I am spending the holidays both preparing to teach again this spring semester and anticipating becoming a student again at Medical College of Georgia. I plan to teach the capstone course in the masters of public administration program in a new and different way this time. I want my students to reflect upon themselves, what they have learned in the program, and how they hope to apply what they have learned in their future careers. As I think about my own future I find myself doing exactly what I hope they will do.
At an age at which many people anticipate retirement I am anticipating the next chapter in my career/life. My work is too much my life and I don't want to retire. I had difficulty with career decisions early in my life for multiple reasons. One needs to be proactive about one's career choice. Compared to some of my colleagues my vitae is not a neat linear progression. A Methodist bishop once said that in order to become a bishop one must know one's career path by age 16. In most vocations today preparation meets opportunity and one one proceeds forward by a series of hypotheses. I think one is well advised to follow one's heart but with a solid sense of what kinds of opportunities are likely to unfold.

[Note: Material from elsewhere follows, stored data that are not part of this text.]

(* ===== verification/InflateBits.v ===== *)
(** InflateBits: the bits of a stream as the bits of one number, and the reader
    of kernel/src/inflate.rs over them. *)
From Stdlib Require Import ZArith Lia List.
From stdpp Require Import base list gmap strings.
From S2P Require Import Prelude Text Arrays Machine Inflate.
Open Scope Z_scope.
Import Inflate.Kernel.

(** * Fields *)

(** The [n] bits of a stream from [p] on, the first the lowest.  A stream is the
    little-endian number of its bytes. *)
Definition field (s p n : Z) : Z := (s / 2 ^ p) mod 2 ^ n.

Lemma pow2_pos n : 0 <= n -> 0 < 2 ^ n.
Proof. intros. apply Z.pow_pos_nonneg; lia. Qed.

Lemma field_range s p n : 0 <= n -> 0 <= field s p n < 2 ^ n.
Proof. intros. apply Z.mod_pos_bound, pow2_pos. done. Qed.
Lemma field_testbit s p n i : 0 <= p -> 0 <= i < n -> Z.testbit (field s p n) i = Z.testbit s (p + i).
Proof. intros Hp Hi. unfold field. rewrite <- Z.shiftr_div_pow2, Z.mod_pow2_bits_low, Z.shiftr_spec by lia. f_equal. lia. Qed.
(** The low bits of a field, and what follows them. *)
Lemma field_low s p n k : 0 <= n <= k -> field s p k mod 2 ^ n = field s p n.
Proof.
  intros H. unfold field. replace k with (n + (k - n)) by lia. rewrite Z.pow_add_r by lia. pose proof (pow2_pos n ltac:(lia)). pose proof (pow2_pos (k - n) ltac:(lia)).
  rewrite Z.rem_mul_r by lia. rewrite Z.mul_comm, Z.mod_add, Z.mod_mod by lia. done.
Qed.
Lemma field_high s p n k : 0 <= p -> 0 <= n <= k -> field s p k / 2 ^ n = field s (p + n) (k - n).
Proof.
  intros Hp H. unfold field. replace k with (n + (k - n)) at 1 by lia. rewrite !Z.pow_add_r by lia. pose proof (pow2_pos n ltac:(lia)). pose proof (pow2_pos (k - n) ltac:(lia)). pose proof (pow2_pos p Hp).
  rewrite Z.rem_mul_r by lia. rewrite (Z.mul_comm (2 ^ n)), Z.div_add by lia. rewrite (Z.div_small (_ mod _)) by (apply Z.mod_pos_bound; lia). rewrite Z.div_div by lia. lia.
Qed.
Lemma field_add s p n k : 0 <= p -> 0 <= n -> 0 <= k -> field s p (n + k) = field s p n + 2 ^ n * field s (p + n) k.
Proof.
  intros Hp Hn Hk. pose proof (pow2_pos n Hn). rewrite (Z.div_mod (field s p (n + k)) (2 ^ n)) by lia. rewrite field_low, field_high by lia. replace (n + k - n) with k by lia. lia.
Qed.
Lemma field_bit s p : 0 <= p -> field s p 1 = Z.b2z (Z.testbit s p).
Proof. intros Hp. symmetry. by apply Z.testbit_spec'. Qed.
Lemma field_0 s p : field s p 0 = 0.
Proof. unfold field. apply Z.mod_1_r. Qed.
(** Beyond the end there are zeros. *)
Lemma field_end s p n k : 0 <= s < 2 ^ k -> 0 <= k <= p -> 0 <= n -> field s p n = 0.
Proof.
  intros H Hp Hn. unfold field. rewrite Z.div_small; [apply Z.mod_0_l; pose proof (pow2_pos n Hn); lia|]. split; [lia|]. apply Z.lt_le_trans with (2 ^ k); [lia|]. apply Z.pow_le_mono_r; lia.
Qed.
Lemma field_short s p n k : 0 <= s < 2 ^ (p + k) -> 0 <= p -> 0 <= k <= n -> field s p n = field s p k.
Proof.
  intros H Hp Hk. rewrite <- (field_low s p k n) by lia. symmetry. apply Z.mod_small. split; [apply field_range; lia|].
  replace n with (k + (n - k)) by lia. rewrite field_add by lia. rewrite (field_end s (p + k) (n - k) (p + k)) by lia. pose proof (field_range s p k ltac:(lia)). lia.
Qed.

(** The bytes of the number. *)
Lemma le_val_byte data i : Forall is_byte data -> 0 <= i -> field (le_val data) (8 * i) 8 = zat data i.
Proof.
  intros F. revert i. induction F as [|b l Hb F IH]; intros i Hi.
  - rewrite zat_nil. cbn [le_val]. apply (field_end 0 (8 * i) 8 0); lia.
  - unfold is_byte in Hb. unfold field. change (2 ^ 8) with 256. destruct (decide (i = 0)) as [->|N].
    + change (2 ^ (8 * 0)) with 1. rewrite Z.div_1_r, zat_cons0. cbn [le_val]. rewrite (Z.mul_comm 256), Z.mod_add by lia. apply Z.mod_small. lia.
    + rewrite zat_cons by lia. rewrite <- (IH (i - 1)) by lia. unfold field. change (2 ^ 8) with 256. f_equal. cbn [le_val]. replace (8 * i) with (8 + 8 * (i - 1)) by lia. rewrite Z.pow_add_r by lia.
      change (2 ^ 8) with 256. rewrite <- Z.div_div by (pose proof (pow2_pos (8 * (i - 1)) ltac:(lia)); lia). f_equal. rewrite (Z.mul_comm 256), Z.div_add by lia. rewrite Z.div_small by lia. lia.
Qed.
Lemma le_val_bits data : Forall is_byte data -> 0 <= le_val data < 2 ^ (8 * zlen data).
Proof. intros F. pose proof (le_val_bound data F) as B. rewrite Z.pow_mul_r by (pose proof (zlen_nonneg data); lia). exact B. Qed.

(** * The reader *)

Section reader.
Context (data : list Z).
Hypothesis bytes : Forall is_byte data.
#[warnings="-notation-for-abbreviation"] Local Notation s := (le_val data).
#[warnings="-notation-for-abbreviation"] Local Notation len := (zlen data).

(** [b] has taken [p] bits; once the eight bytes past the end are used up it
    takes zeros. *)
Record reads (b : bits) (p : Z) : Prop := Reads {
  rs_pos : 0 <= p;
  rs_held : 0 <= held b <= 64;
  rs_position : 0 <= position b <= len + 8;
  rs_buffer : buffer b = field s p (held b);
  rs_at : p = 8 * position b - held b \/ position b = len + 8 /\ held b = 0 /\ 8 * position b <= p
}.

Lemma reads_nothing : reads start 0.
Proof. pose proof (zlen_nonneg data). split; cbn; try lia. by rewrite field_0. Qed.

(** One byte more in the buffer. *)
Lemma refill_byte b p : reads b p -> held b <= 56 -> position b < len + 8 ->
  reads (Bits (position b + 1) (Z.lor (buffer b) (Z.shiftl (zat data (position b)) (held b))) (held b + 8)) p.
Proof.
  intros [P0 HC HP HB [AT|AT]] H56 HL; [|lia]. split; cbn [position held buffer]; [done | lia | lia | | lia]. rewrite HB, field_add by lia. replace (p + held b) with (8 * position b) by lia. rewrite le_val_byte by (done || lia).
  rewrite Z.lor_comm, lor_shiftl_add by (lia || apply field_range; lia). lia.
Qed.

Lemma refill_loop_reads fuel b p : reads b p -> reads (refill_loop fuel data b) p.
Proof.
  revert b. induction fuel as [|fuel IH]; intros b R; [done|]. cbn [refill_loop]. destruct (Z.leb_spec (held b) 56) as [H56|]; [|done].
  destruct (Z.ltb_spec (position b) len) as [H1|H1]; [by apply IH, refill_byte; (done || lia)|]. destruct (Z.ltb_spec (position b) (len + 8)) as [H2|]; [|done].
  apply IH. pose proof (refill_byte b p R H56 H2) as R'. by rewrite zat_out in R' by done.
Qed.
(** Eight rounds end the loop: the buffer is full or the input used up. *)
Lemma refill_loop_done fuel b : 0 <= held b -> position b <= len + 8 -> 56 - held b < 8 * Z.of_nat fuel -> 56 < held (refill_loop fuel data b) \/ position (refill_loop fuel data b) = len + 8.
Proof.
  revert b. induction fuel as [|fuel IH]; intros b HC HP HF; [left; cbn; lia|]. cbn [refill_loop]. destruct (Z.leb_spec (held b) 56) as [H56|]; [|left; lia].
  destruct (Z.ltb_spec (position b) len) as [H1|H1]; [apply IH; cbn [held position]; lia|]. destruct (Z.ltb_spec (position b) (len + 8)) as [H2|]; [apply IH; cbn [held position]; lia | right; lia].
Qed.

Lemma refill_reads b p : reads b p -> reads (refill data b) p /\ (56 < held (refill data b) \/ position (refill data b) = len + 8).
Proof. intros R. split; [by apply refill_loop_reads|]. pose proof (rs_held _ _ R). pose proof (rs_position _ _ R). apply refill_loop_done; lia. Qed.

(** The reader with [n] bits at hand, or all there are. *)
Definition ready (n : Z) (b : bits) : Prop := n <= held b \/ position b = len + 8.

Lemma refilled b p n : reads b p -> 0 <= n <= 57 -> reads (if held b <? n then refill data b else b) p /\ ready n (if held b <? n then refill data b else b).
Proof.
  intros R Hn. destruct (Z.ltb_spec (held b) n); [|split; [done | by left]]. destruct (refill_reads b p R) as [R' D]. split; [done|]. unfold ready. lia.
Qed.
(** What is missing in the buffer is zeros. *)
Lemma ready_field b p n k : reads b p -> ready n b -> 0 <= k <= n -> Z.land (buffer b) (Z.shiftl 1 k - 1) = field s p k.
Proof.
  intros [P0 HC HP HB AT] RD Hk. replace (Z.shiftl 1 k - 1) with (Z.ones k) by (rewrite Z.ones_equiv, Z.shiftl_1_l; lia). rewrite Z.land_ones by lia. rewrite HB. destruct (Z.le_gt_cases k (held b)) as [H|H]; [by apply field_low; lia|].
  destruct RD as [|E]; [lia|]. pose proof (le_val_bits data bytes) as LV. pose proof (zlen_nonneg data). rewrite Z.mod_small.
  - symmetry. apply field_short; [|lia|lia]. split; [lia|]. apply Z.lt_le_trans with (2 ^ (8 * len)); [lia|]. apply Z.pow_le_mono_r; lia.
  - pose proof (field_range s p (held b) ltac:(lia)). split; [lia|]. apply Z.lt_le_trans with (2 ^ held b); [lia|]. apply Z.pow_le_mono_r; lia.
Qed.
Lemma skip_reads b p n : reads b p -> ready n b -> 0 <= n -> reads (skip n b) (p + n).
Proof.
  intros [P0 HC HP HB AT] RD Hn. destruct (Z.le_gt_cases n (held b)) as [H|H].
  - split; cbn [skip held position buffer]; rewrite ?Z.max_r by lia; try lia. rewrite HB, Z.shiftr_div_pow2 by lia. apply field_high; lia.
  - destruct RD as [|E]; [lia|]. split; cbn [skip held position buffer]; rewrite ?Z.max_l by lia; try lia. rewrite field_0, HB, Z.shiftr_div_pow2 by lia. apply Z.div_small. pose proof (field_range s p (held b) ltac:(lia)).
    split; [lia|]. apply Z.lt_le_trans with (2 ^ held b); [lia|]. apply Z.pow_le_mono_r; lia.
Qed.

Lemma take_reads b p n : reads b p -> 0 <= n <= 57 -> exists b', take data n b = (field s p n, b') /\ reads b' (p + n).
Proof.
  intros R Hn. unfold take. destruct (Z.eqb_spec n 0) as [->|N]; [exists b; by rewrite field_0, Z.add_0_r|]. destruct (refilled b p n R Hn) as [R' RD]. set (b1 := if held b <? n then _ else _) in *.
  exists (skip n b1). rewrite (ready_field b1 p n n) by (done || lia). split; [done|]. apply skip_reads; (done || lia).
Qed.

Lemma overrun_reads b p : reads b p -> overrun data b = (8 * len <? p).
Proof.
  intros [P0 HC HP HB AT]. unfold overrun. pose proof (Z.div_mod (held b) 8 ltac:(lia)). pose proof (Z.mod_pos_bound (held b) 8 ltac:(lia)). pose proof (zlen_nonneg data).
  destruct (Z.ltb_spec (8 * len) p), (Z.ltb_spec len (Z.max 0 (position b - held b / 8))); (done || lia).
Qed.

(** Skipping to the next byte. *)
Definition aligned (p : Z) : Z := p + (- p) mod 8.
Lemma align_reads b p : reads b p -> p <= 8 * (len + 8) -> reads (align_to_byte b) (aligned p).
Proof.
  intros [P0 HC HP HB AT] HL. assert (AP : p = 8 * position b - held b) by lia. assert (E : (- p) mod 8 = held b mod 8) by (rewrite AP; replace (- (8 * position b - held b)) with (held b + (- position b) * 8) by lia; apply Z.mod_add; lia).
  unfold aligned. rewrite E. pose proof (Z.mod_pos_bound (held b) 8 ltac:(lia)). pose proof (Z.mod_le (held b) 8 ltac:(lia) ltac:(lia)). split; cbn [align_to_byte held position buffer]; try lia.
  rewrite HB, Z.shiftr_div_pow2 by lia. apply field_high; lia.
Qed.
End reader.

Experience is valuable if not clung to too tightly. I hope for myself what I hope for my (generally much younger) students. I hope to make good choices based on reasonable hypotheses. I hope to have good instructors at Medical College of Georgia, while continuing to strive to be a good instructor to my students. In a way, we are each becoming what we have always been. It is a wonderful thing to teach; a better thing to learn; and wisdom to realize that the final examination is what one actually does with one's life.